Strange Medicine is an illuminating panorama of medical history as you’ve never seen it before.
Belofsky (The Book of Strange and Curious Legal Oddities) conjures horror and hilarity sometimes at the same time in this cheeky history of 2,400 years of doctors doing "more harm than good" and occasionally fumbling their way toward "Eureka!" Readers will be surprised to learn that some very important medical discoveries were near misses. Dr. Alexander Fleming's discovery of penicillin, for example, lay moldering for a decade before scientists developed it into a lifesaving antibiotic.

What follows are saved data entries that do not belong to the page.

(* ===== verification/Framing.v ===== *)
(** * Framing: the fixed header every codec shares

    The specification side of the packet codecs.  [frame byte1 body] is the wire form of a
    control packet (MQTT 2.1): the type-and-flags byte, the length of the body as a variable
    byte integer, the body.  [decodes_frame] and [decoded] state what an encoder/decoder pair
    and a decoder alone promise; the packet codecs discharge them, and the dispatcher and the
    stream parser are proved against them. *)
From S2P Require Import Prelude BaseData TopicFilter Validation Properties Packets.

(** [format!("Inconsistent offset {} != total: {}", offset, total_len)] *)
Definition inconsistent_offset (offset total_len : Z) : ParseError :=
  InternalError ("Inconsistent offset " +:+ fmt_dec offset +:+ " != total: " +:+ fmt_dec total_len).

(** The largest remaining length of a control packet. *)
Definition MAX_REMAINING : Z := 268435455.

Definition frame (byte1 : Z) (body : bytes) : bytes :=
  byte1 :: VariableByteInteger_encode (zlen body) ++ body.

(** The size of the first packet of a buffer, as its fixed header gives it. *)
Definition frame_size (b : bytes) : option Z :=
  match VariableByteInteger_decode (drop 1 b) with
  | Ok (size, vbi_len) => Some (1 + vbi_len + size)
  | _ => None
  end.

(** The contract of a decoder on its own: no panic, and a packet is returned only when the
    whole frame is there, with exactly the frame's size as the number of consumed bytes,
    well typed and validated; [Continue] tells how many bytes the frame lacks. *)
Definition decoded (b : bytes) (r : ParseOk) : Prop :=
  match r with
  | Packet p n => frame_size b = Some n ∧ 2 <= n <= zlen b ∧ wf_packet p ∧
                  MqttPacket_validate p = Ok ()
  | Continue h c => c = 0 ∧ 0 < h ∧ (frame_size b = Some (zlen b + h) ∨ (zlen b = 1 ∧ h = 1))
  | TopicName _ _ => False
  end.

(** The contract of an encoder/decoder pair. *)
Definition decodes_frame (from_bytes : bytes → res ParseOk) (byte1 : Z) (body : bytes)
    (p : MqttPacket) : Prop :=
  ∀ rest, from_bytes (frame byte1 body ++ rest) = Ok (Packet p (zlen (frame byte1 body))).

Lemma zlen_frame byte1 body :
  zlen (frame byte1 body) = 1 + zlen (VariableByteInteger_encode (zlen body)) + zlen body.
Proof. unfold frame. zlia. Qed.

(** What a decoder finds at the start of a frame. *)
Section frame_facts.
Variables (byte1 : Z) (body rest : bytes).
Let b := frame byte1 body ++ rest.
Let vl := zlen (VariableByteInteger_encode (zlen body)).

Lemma frame_packet_type : packet_type b = Ok (Z.shiftr byte1 4).
Proof. apply packet_type_cons. Qed.

Lemma frame_first {E} : index_at (E:=E) b 0 = Ok byte1.
Proof. unfold index_at, b, frame. cbn [app]. by rewrite get_at_0. Qed.

Lemma frame_get_first : get_at b 0 = Some byte1.
Proof. unfold b, frame. cbn [app]. by rewrite get_at_0. Qed.

Lemma frame_tail {E} :
  index_from (E:=E) b 1 = Ok (VariableByteInteger_encode (zlen body) ++ body ++ rest).
Proof.
  apply suffix_at_index_from. exists [byte1]. unfold b, frame. cbn [app].
  by rewrite <- app_assoc.
Qed.

Lemma frame_remaining :
  zlen body <= MAX_REMAINING →
  parse_remaining_length (VariableByteInteger_encode (zlen body) ++ body ++ rest)
  = Ok (zlen body, vl).
Proof.
  unfold MAX_REMAINING. intros. pose proof (zlen_nonneg body).
  by apply parse_remaining_length_encode.
Qed.

Lemma frame_body : suffix_at b (1 + vl) (body ++ rest).
Proof.
  exists (byte1 :: VariableByteInteger_encode (zlen body)). unfold b, vl, frame.
  split; [cbn [app]; by rewrite <- app_assoc|]. by zsimp.
Qed.

Lemma frame_zlen : zlen b = 1 + vl + zlen body + zlen rest.
Proof. unfold b, vl. rewrite zlen_app, zlen_frame. done. Qed.

Lemma frame_vl_pos : zlen body <= MAX_REMAINING → 1 <= vl <= 4.
Proof. unfold MAX_REMAINING. intros. apply vbi_encode_bound. zlia. Qed.
End frame_facts.

(** Run the opening of a decoder on a frame; leaves the body's position, the buffer's length
    and the bounds of the header. *)
Ltac run_header :=
  match goal with
  | H : zlen ?body <= MAX_REMAINING |- context [frame ?byte1 ?body ++ ?rest] =>
      pose proof (frame_body byte1 body rest);
      pose proof (frame_zlen byte1 body rest);
      pose proof (frame_vl_pos body H);
      pose proof (zlen_nonneg body); pose proof (zlen_nonneg rest);
      let vl := fresh "vl" in let b := fresh "buf" in
      rewrite ?zlen_frame;
      rewrite ?frame_packet_type, ?frame_first, ?frame_get_first, ?frame_tail; rsimp;
      rewrite ?(frame_remaining body rest H); rsimp;
      set (vl := zlen (VariableByteInteger_encode (zlen body))) in *;
      set (b := frame byte1 body ++ rest) in *;
      clearbody vl b
  end.

(** Decide the outermost conditions by arithmetic. *)
Ltac run_if :=
  match goal with
  | |- context [if ?c then _ else _] =>
      first [replace c with true by lia | replace c with false by lia]
  end; rsimp.

(** Move an offset. *)
Lemma suffix_at_eq b off off' s : suffix_at b off s → off = off' → suffix_at b off' s.
Proof. by intros ? <-. Qed.

(** ** The default encoder writes a frame *)
Lemma vbi_encoded_len_big n : MAX_REMAINING < n → is_u32 n → VariableByteInteger_encoded_len n = 5.
Proof.
  unfold MAX_REMAINING, is_u32. intros Hbig Hs.
  unfold VariableByteInteger_encoded_len, vbi_fuel. cbn [VariableByteInteger_encoded_len_loop].
  rewrite !Z.shiftr_div_pow2 by lia. rewrite !Z.div_div by lia. change (2 ^ 7) with 128.
  repeat match goal with |- context [128 <=? ?e] =>
    first [replace (128 <=? e) with true by (Z.div_mod_to_equations; lia)
          |replace (128 <=? e) with false by (Z.div_mod_to_equations; lia)] end.
  reflexivity.
Qed.

Lemma zlen_vbi_encode_pos v : 1 <= zlen (VariableByteInteger_encode v).
Proof.
  unfold VariableByteInteger_encode, VariableByteInteger_encode_into.
  cbn [app VariableByteInteger_encode_loop vbi_fuel]. zlia.
Qed.

(** A packet whose total size is within the protocol's bound has its true remaining length in
    the header, although the encoder never checks the bound. *)
Lemma frame_of_header byte1 (body : bytes) :
  1 + zlen (VariableByteInteger_encode (as_u32 (zlen body))) + zlen body <= MAX_REMAINING + 5 →
  zlen body <= MAX_REMAINING ∧
  byte1 :: VariableByteInteger_encode (as_u32 (zlen body)) ++ body = frame byte1 body.
Proof.
  unfold MAX_REMAINING. intros Hl. pose proof (zlen_nonneg body).
  pose proof (zlen_vbi_encode_pos (as_u32 (zlen body))).
  assert (as_u32 (zlen body) = zlen body) as E by (unfold as_u32; rewrite Z.mod_small; lia).
  rewrite E in *. split; [|done].
  destruct (Z.leb_spec (zlen body) 268435455); [done|].
  assert (is_u32 (zlen body)) by (unfold is_u32; lia).
  rewrite zlen_vbi_encode, vbi_encoded_len_big in Hl by (unfold MAX_REMAINING; done || lia). lia.
Qed.

Section default_encoder.
Context {P : Type} (impl : MqttControlPacket P).

Definition first_byte (self : P) : Z :=
  Z.lor (as_u8 (Z.shiftl (mcp_control_packet_type impl) 4)) (mcp_flags impl self).

Lemma fixed_header_eq self n :
  fixed_header impl self n = first_byte self :: VariableByteInteger_encode (as_u32 n).
Proof. done. Qed.

Lemma encode_to_buffer_to_bytes self b :
  encode_to_buffer impl self b = bs ← to_bytes impl self; Ok (b ++ bs).
Proof.
  unfold encode_to_buffer, to_bytes.
  destruct (mcp_validate impl self), (mcp_variable_header impl self), (mcp_payload impl self);
    reflexivity.
Qed.

Lemma to_bytes_frame self bs :
  to_bytes impl self = Ok bs → zlen bs <= MAX_REMAINING + 5 →
  mcp_validate impl self = Ok () ∧
  ∃ vh pl, mcp_variable_header impl self = Ok vh ∧ mcp_payload impl self = Ok pl ∧
    zlen (vh ++ pl) <= MAX_REMAINING ∧ bs = frame (first_byte self) (vh ++ pl).
Proof.
  unfold to_bytes. intros H Hl.
  apply bind_Ok_inv in H as ([] & Hv & H). apply bind_Ok_inv in H as (vh & Hvh & H).
  apply bind_Ok_inv in H as (pl & Hpl & H). rewrite fixed_header_eq in H.
  rewrite <- zlen_app in H. apply Ok_inj in H. subst bs.
  rewrite <- app_comm_cons in *.
  destruct (frame_of_header (first_byte self) (vh ++ pl)) as [H1 H2].
  { rewrite zlen_cons, (zlen_app (VariableByteInteger_encode _)) in Hl. lia. }
  split; [done|]. exists vh, pl. split_and!; done.
Qed.
End default_encoder.

(** ** The contract from the decoder's side *)
Lemma frame_size_parse b size vl :
  parse_remaining_length (drop 1 b) = Ok (size, vl) → frame_size b = Some (1 + vl + size).
Proof.
  unfold parse_remaining_length, vbi, frame_size.
  destruct (VariableByteInteger_decode (drop 1 b)) as [[v n]| |]; [|done..].
  rsimp. intros H. by res_inv.
Qed.

Lemma index_from_1 {E} b s : index_from (E:=E) b 1 = Ok s → s = drop 1 b.
Proof. unfold index_from, get_from. case_match; [|done]. case_match; naive_solver. Qed.

Lemma safe_validated b p n :
  frame_size b = Some n → 2 <= n <= zlen b → wf_packet p →
  safe (validated_packet p n) (decoded b).
Proof.
  intros. unfold validated_packet.
  destruct (MqttPacket_validate p) as [[]| |] eqn:E; rsimp; [done|done|].
  pose proof (safe_MqttPacket_validate p) as Hs. by rewrite E in Hs.
Qed.

Lemma decoded_Continue b h :
  frame_size b = Some (zlen b + h) → 0 < h → decoded b (Continue h 0).
Proof. intros. simpl. auto. Qed.

(** ** Reading parts of a body *)
Lemma validated_packet_Ok p n :
  MqttPacket_validate p = Ok () → validated_packet p n = Ok (Packet p n).
Proof. intros H. unfold validated_packet. by rewrite H. Qed.

(** The properties of a validated packet have valid values. *)
Lemma validated_property_values ps context :
  validation_properties ps context = Ok () →
  Forall (λ p, validation_property_value p = Ok ()) ps.
Proof.
  intros [H _]%validation_properties_spec. eapply Forall_impl; [exact H|]. naive_solver.
Qed.

(** Reading a property section at a position of a buffer. *)
Lemma parse_properties_at ps h rest :
  encode_properities_hdr ps = Ok h → Forall wf_property ps → zlen h <= MAX_REMAINING →
  parse_properties_hdr (h ++ rest) = Ok (ps, zlen h).
Proof.
  unfold MAX_REMAINING. intros Hh Hwf Hl.
  apply encode_properities_hdr_Ok in Hh as [-> Hv]; [|done].
  apply properties_section_roundtrip; [done..|].
  unfold properties_section in Hl. rewrite zlen_app in Hl. zlen_pos. lia.
Qed.

Lemma parse_packet_id_at id rest :
  is_u16 id → parse_packet_id (u16_to_be_bytes id ++ rest) = Ok (id, 2).
Proof. apply TwoByteInteger_roundtrip. Qed.

(** The first byte of a packet without data in its flags. *)
Lemma header_byte kind flags :
  0 <= flags < 16 →
  let byte1 := Z.lor (as_u8 (Z.shiftl (ControlPacketType_as_u8 kind) 4)) flags in
  Z.shiftr byte1 4 = ControlPacketType_as_u8 kind ∧ Z.land byte1 15 = flags.
Proof.
  intros Hf.
  pose proof (forall_range 16 (λ f, let b := Z.lor (as_u8 (Z.shiftl (ControlPacketType_as_u8 kind) 4)) f in
    (Z.shiftr b 4 =? ControlPacketType_as_u8 kind) && (Z.land b 15 =? f))) as H.
  specialize (H ltac:(by destruct kind) flags Hf). simpl in *. lia.
Qed.

Lemma encode_utf8_string_valid s :
  validation_string s = Ok () → encode_utf8_string s = Ok (Utf8String_encode s).
Proof.
  intros [Hl Hc]%validation_string_Ok. unfold encode_utf8_string, validate_mqtt_utf8_string.
  rewrite Hc. by replace (u16_MAX <? zlen s) with false by lia.
Qed.

Lemma parse_string_at s rest :
  is_string s → validation_string s = Ok () →
  parse_utf8_string (Utf8String_encode s ++ rest) = Ok (s, 2 + zlen s).
Proof. intros Hs [Hl Hn]%validation_string_Ok. by apply Utf8String_roundtrip. Qed.

Lemma encode_properities_hdr_pos ps h :
  Forall wf_property ps → encode_properities_hdr ps = Ok h → 1 <= zlen h.
Proof.
  intros Hwf Hh. apply encode_properities_hdr_Ok in Hh as [-> _]; [|done].
  unfold properties_section. rewrite zlen_app.
  pose proof (zlen_vbi_encode_pos (as_u32 (zlen (properties_bytes ps)))). zlen_pos. lia.
Qed.

(** ** The opening of a decoder on an arbitrary buffer *)
Lemma safe_header {A} b (k : Z → Z → res A) Q :
  u8s b → 1 <= zlen b →
  (∀ size vl, frame_size b = Some (1 + vl + size) → 0 <= size → 1 <= vl → 1 + vl <= zlen b →
    safe (k size vl) Q) →
  safe (tail ← index_from b 1; '(size, vl) ← parse_remaining_length tail; k size vl) Q.
Proof.
  intros Hb H1 Hk. eapply safe_bind; [by apply safe_index_from; [|lia]|].
  intros tail [Hl Ht] E. apply index_from_1 in E as ->.
  eapply safe_bind; [by apply safe_parse_remaining_length|].
  intros [size vl] (Hs & Hv & Hle) E. simpl in *.
  apply frame_size_parse in E. apply Hk; [done|lia..].
Qed.

(** Safety of a decoder: run it, close the leaves with the decoder contract. *)
Ltac safe_leaf :=
  match goal with
  | |- safe (Ok (Continue _ _)) _ =>
      apply decoded_Continue; [match goal with H : frame_size _ = _ |- _ => rewrite H end; f_equal|]; lia
  | |- safe (validated_packet _ _) _ =>
      apply safe_validated;
        [match goal with H : frame_size _ = _ |- _ => rewrite H end; f_equal; lia|lia|]
  end.
Ltac safe_decoder :=
  repeat first
    [ safe_leaf
    | match goal with |- safe (index_from _ 1 ≫= _) _ =>
        eapply safe_header; [assumption|lia|intros ? ? ? ? ? ?] end
    | safe_step ].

Of course, there are plenty of medical adventures that, alas, failed to advance knowledge of the subject: one medieval physician prescribed swaddling torture victims in the skin of a "newly killed animal." His most sage counsel? "If he is dead... do not attempt to treat." Belofsky notes, however, that medicine sunk to its lowest point during its "Heroic Era." In the late 1700s, Benjamin Rush, the father of American psychiatry, would strap patients to chairs, hang them from the ceiling, and spin them "like tops for hours on end." Modern medics weren't much kinder. In 1946, Dr. Walter Freeman introduced lobotomies, using ice picks from his kitchen to perform the procedure, and packing up the wife, kids, and picks for summer tours of national parks while he did surgeries at local hospitals. Makes a shot in the rear seem like a walk in the park with Dr. Walt.